ACTIVITY: Take the entries that follow and return exactly the lines from the one holding "rewrite parseInt_trim_int_file, num_le_of_Z, (proj2 (Z.leb_le" through the one holding "rewrite Hn, Hp. cbn [res_bind].", both included. Nothing else is needed.

GIVEN DATA:
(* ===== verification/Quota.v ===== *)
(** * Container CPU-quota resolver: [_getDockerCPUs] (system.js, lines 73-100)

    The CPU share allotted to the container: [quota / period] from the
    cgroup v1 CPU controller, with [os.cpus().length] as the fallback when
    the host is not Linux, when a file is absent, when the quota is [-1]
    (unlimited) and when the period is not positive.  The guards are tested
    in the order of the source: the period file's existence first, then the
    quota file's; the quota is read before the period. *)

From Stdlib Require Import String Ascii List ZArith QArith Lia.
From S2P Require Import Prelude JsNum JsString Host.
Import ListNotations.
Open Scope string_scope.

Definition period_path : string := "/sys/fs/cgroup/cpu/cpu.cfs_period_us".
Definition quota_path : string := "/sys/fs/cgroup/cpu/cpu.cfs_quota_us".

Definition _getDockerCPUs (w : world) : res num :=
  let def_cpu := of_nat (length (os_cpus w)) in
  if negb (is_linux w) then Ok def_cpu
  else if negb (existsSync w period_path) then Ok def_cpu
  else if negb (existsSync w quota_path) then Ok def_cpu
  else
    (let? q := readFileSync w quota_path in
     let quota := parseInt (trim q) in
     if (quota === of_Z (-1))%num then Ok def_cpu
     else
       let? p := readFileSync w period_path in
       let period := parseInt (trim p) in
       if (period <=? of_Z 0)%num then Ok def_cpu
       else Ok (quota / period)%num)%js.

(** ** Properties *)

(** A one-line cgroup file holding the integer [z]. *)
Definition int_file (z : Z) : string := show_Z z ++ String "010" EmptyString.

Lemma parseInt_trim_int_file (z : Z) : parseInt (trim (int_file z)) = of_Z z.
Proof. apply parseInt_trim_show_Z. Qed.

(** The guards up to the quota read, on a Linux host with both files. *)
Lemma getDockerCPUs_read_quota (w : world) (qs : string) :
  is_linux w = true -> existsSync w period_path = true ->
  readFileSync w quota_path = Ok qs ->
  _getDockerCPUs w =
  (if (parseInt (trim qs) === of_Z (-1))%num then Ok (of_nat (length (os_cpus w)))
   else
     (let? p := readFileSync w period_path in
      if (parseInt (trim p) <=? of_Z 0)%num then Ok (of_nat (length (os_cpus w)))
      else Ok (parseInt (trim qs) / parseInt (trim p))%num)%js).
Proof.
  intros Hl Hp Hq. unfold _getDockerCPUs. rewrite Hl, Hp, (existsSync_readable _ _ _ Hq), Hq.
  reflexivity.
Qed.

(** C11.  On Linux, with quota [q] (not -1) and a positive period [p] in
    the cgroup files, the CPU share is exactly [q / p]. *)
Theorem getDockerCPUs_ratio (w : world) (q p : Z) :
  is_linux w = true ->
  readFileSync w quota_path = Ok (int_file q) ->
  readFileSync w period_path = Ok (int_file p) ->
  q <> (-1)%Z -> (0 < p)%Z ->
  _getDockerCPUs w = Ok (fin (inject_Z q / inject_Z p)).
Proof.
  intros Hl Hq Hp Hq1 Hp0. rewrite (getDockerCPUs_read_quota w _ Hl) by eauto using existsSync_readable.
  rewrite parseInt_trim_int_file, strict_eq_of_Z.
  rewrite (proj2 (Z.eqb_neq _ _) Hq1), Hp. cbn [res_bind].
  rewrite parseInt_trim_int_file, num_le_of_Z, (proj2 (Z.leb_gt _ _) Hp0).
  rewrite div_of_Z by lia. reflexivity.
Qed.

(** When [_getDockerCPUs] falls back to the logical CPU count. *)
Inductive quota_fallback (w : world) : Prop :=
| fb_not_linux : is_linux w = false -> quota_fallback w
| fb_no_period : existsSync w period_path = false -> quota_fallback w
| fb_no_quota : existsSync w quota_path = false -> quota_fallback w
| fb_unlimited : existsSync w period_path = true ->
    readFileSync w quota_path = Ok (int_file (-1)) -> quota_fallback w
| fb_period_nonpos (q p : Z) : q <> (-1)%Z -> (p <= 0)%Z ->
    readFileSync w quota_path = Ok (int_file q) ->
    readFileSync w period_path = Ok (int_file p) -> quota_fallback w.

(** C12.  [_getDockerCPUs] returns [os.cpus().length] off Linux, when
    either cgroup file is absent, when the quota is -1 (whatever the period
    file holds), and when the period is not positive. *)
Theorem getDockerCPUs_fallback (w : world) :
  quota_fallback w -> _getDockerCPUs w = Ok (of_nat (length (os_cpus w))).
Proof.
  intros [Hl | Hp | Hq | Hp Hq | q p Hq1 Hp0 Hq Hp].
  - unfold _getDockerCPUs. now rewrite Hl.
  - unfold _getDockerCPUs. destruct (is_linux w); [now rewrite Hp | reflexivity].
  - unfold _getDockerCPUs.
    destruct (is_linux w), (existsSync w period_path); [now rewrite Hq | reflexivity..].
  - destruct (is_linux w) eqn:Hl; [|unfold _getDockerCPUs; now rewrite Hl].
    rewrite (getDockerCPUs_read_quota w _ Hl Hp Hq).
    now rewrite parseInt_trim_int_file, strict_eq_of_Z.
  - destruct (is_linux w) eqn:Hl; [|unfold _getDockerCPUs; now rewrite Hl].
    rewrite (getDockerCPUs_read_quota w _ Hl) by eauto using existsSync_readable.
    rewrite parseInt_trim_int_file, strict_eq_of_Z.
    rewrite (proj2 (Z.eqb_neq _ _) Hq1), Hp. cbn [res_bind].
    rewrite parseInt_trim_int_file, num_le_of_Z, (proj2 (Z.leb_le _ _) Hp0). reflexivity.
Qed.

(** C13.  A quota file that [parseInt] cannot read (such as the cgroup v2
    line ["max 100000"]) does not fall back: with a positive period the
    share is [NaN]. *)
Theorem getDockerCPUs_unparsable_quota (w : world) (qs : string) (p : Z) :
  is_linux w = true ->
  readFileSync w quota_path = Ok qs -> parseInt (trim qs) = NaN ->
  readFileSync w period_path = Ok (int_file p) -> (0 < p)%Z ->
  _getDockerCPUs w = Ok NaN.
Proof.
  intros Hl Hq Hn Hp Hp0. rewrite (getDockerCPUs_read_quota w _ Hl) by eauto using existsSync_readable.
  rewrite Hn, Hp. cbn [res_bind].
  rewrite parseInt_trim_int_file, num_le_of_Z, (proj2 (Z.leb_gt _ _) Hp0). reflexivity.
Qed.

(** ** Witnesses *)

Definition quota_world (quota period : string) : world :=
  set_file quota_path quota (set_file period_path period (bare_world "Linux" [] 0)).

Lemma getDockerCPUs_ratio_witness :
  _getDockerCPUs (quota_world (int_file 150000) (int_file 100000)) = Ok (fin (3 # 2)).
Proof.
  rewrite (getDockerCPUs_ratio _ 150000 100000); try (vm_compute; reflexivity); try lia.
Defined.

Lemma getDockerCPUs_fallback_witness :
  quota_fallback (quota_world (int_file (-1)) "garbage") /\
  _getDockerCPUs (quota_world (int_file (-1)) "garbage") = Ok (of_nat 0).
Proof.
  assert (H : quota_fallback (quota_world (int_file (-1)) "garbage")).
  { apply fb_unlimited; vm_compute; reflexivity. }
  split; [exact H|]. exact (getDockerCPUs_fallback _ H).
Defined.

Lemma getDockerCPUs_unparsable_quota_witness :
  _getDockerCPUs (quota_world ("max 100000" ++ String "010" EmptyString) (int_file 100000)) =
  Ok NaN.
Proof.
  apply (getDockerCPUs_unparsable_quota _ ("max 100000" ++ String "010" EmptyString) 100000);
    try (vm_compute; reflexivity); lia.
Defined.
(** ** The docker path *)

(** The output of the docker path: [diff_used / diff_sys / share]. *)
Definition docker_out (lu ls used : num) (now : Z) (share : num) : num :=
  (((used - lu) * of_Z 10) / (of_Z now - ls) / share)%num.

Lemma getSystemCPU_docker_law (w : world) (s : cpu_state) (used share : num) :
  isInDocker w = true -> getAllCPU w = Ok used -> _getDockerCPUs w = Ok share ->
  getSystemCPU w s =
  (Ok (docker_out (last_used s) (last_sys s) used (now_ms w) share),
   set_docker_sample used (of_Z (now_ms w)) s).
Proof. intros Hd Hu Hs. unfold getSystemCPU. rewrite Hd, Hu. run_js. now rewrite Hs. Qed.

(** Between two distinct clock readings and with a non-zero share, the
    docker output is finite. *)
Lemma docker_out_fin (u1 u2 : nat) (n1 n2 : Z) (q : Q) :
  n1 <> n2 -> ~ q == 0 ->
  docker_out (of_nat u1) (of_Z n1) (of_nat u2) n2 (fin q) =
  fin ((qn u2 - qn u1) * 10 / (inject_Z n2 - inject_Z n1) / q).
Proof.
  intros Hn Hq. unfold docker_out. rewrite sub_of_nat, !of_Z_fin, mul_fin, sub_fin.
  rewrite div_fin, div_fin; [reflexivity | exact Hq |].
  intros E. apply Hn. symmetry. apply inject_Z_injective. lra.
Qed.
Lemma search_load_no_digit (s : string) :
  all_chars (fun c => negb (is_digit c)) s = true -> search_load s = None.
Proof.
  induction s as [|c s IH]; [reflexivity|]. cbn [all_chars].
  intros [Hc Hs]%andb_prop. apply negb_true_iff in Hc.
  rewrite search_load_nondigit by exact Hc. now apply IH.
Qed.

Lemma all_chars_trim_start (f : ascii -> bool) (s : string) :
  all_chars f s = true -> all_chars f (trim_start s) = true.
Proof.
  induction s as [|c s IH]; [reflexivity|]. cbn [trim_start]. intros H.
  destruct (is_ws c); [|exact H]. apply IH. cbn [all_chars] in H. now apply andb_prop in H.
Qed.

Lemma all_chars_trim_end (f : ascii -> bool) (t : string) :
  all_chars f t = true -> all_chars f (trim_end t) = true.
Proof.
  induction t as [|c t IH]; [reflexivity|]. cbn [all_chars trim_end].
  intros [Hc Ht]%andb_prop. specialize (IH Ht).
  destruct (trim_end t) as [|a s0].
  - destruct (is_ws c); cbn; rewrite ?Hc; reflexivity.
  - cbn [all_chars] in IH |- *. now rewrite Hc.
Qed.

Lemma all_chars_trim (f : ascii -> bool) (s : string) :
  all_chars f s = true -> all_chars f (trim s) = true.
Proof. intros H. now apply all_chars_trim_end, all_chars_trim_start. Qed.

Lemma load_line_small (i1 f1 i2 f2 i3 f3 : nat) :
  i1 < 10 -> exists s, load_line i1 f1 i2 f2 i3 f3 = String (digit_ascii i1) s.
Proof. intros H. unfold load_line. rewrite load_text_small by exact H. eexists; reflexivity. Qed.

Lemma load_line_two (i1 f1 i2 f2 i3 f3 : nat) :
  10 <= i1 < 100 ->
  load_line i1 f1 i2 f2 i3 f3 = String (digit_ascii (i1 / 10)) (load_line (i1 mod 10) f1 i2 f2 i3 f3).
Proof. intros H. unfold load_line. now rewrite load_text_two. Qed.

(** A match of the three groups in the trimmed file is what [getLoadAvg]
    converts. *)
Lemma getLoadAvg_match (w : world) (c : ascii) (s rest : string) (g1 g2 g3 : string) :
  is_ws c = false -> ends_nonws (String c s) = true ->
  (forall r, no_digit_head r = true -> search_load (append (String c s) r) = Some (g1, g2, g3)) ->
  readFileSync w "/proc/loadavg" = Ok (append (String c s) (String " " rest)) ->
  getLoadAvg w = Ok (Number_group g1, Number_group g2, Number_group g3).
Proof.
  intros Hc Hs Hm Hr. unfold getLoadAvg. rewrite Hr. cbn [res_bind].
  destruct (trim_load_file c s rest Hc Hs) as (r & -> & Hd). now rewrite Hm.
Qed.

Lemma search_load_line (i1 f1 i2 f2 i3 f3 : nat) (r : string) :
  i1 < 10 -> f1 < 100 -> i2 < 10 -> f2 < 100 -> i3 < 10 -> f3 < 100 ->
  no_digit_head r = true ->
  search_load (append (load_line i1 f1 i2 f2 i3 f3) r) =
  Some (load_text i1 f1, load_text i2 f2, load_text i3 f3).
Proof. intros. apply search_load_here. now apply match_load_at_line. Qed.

ANSWER SECTION:
    rewrite parseInt_trim_int_file, num_le_of_Z, (proj2 (Z.leb_le _ _) Hp0). reflexivity.
Qed.

(** C13.  A quota file that [parseInt] cannot read (such as the cgroup v2
    line ["max 100000"]) does not fall back: with a positive period the
    share is [NaN]. *)
Theorem getDockerCPUs_unparsable_quota (w : world) (qs : string) (p : Z) :
  is_linux w = true ->
  readFileSync w quota_path = Ok qs -> parseInt (trim qs) = NaN ->
  readFileSync w period_path = Ok (int_file p) -> (0 < p)%Z ->
  _getDockerCPUs w = Ok NaN.
Proof.
  intros Hl Hq Hn Hp Hp0. rewrite (getDockerCPUs_read_quota w _ Hl) by eauto using existsSync_readable.
  rewrite Hn, Hp. cbn [res_bind].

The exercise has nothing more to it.